(** The tags of a key after a run, whatever its input. *)
Lemma run_lookup_any s k :
  valid_config mw bs mlw ->
  (k ∈ match_set env csv_file_path p f ->
   objects (tag_objects_by_pattern env csv_file_path b p f tk tv mw bs mlw s).2 !! k
   = objects (tag_single_object env b k tk tv s).2 !! k)
  /\ (k ∉ match_set env csv_file_path p f ->
      objects (tag_objects_by_pattern env csv_file_path b p f tk tv mw bs mlw s).2 !! k
      = objects s !! k).
Proof.
  intros Hvalid. unfold match_set.
  destruct (read_csv env csv_file_path) as [e | df] eqn:Hread.
  { rewrite (run_unreadable env csv_file_path b p f tk tv mw bs mlw e s Hread).
    split; [intros H; apply elem_of_empty in H; contradiction | reflexivity]. }
  destruct (has_column df p && has_column df f) eqn:Hcols.
  - apply run_lookup; assumption.
  - rewrite (run_missing_column env csv_file_path b p f tk tv mw bs mlw df s
               Hread Hcols).
    split; [intros H; apply elem_of_empty in H; contradiction | reflexivity].
Qed.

..........

Instructions to follow:
Only one span of lines is wanted: the line with "- rewrite (run_missing_column" and every line after it to the end of the entries, output exactly.

Reply:
  - rewrite (run_missing_column env csv_file_path b p f tk tv mw bs mlw df s
               Hread Hcols).
    split; [intros H; apply elem_of_empty in H; contradiction | reflexivity].
Qed.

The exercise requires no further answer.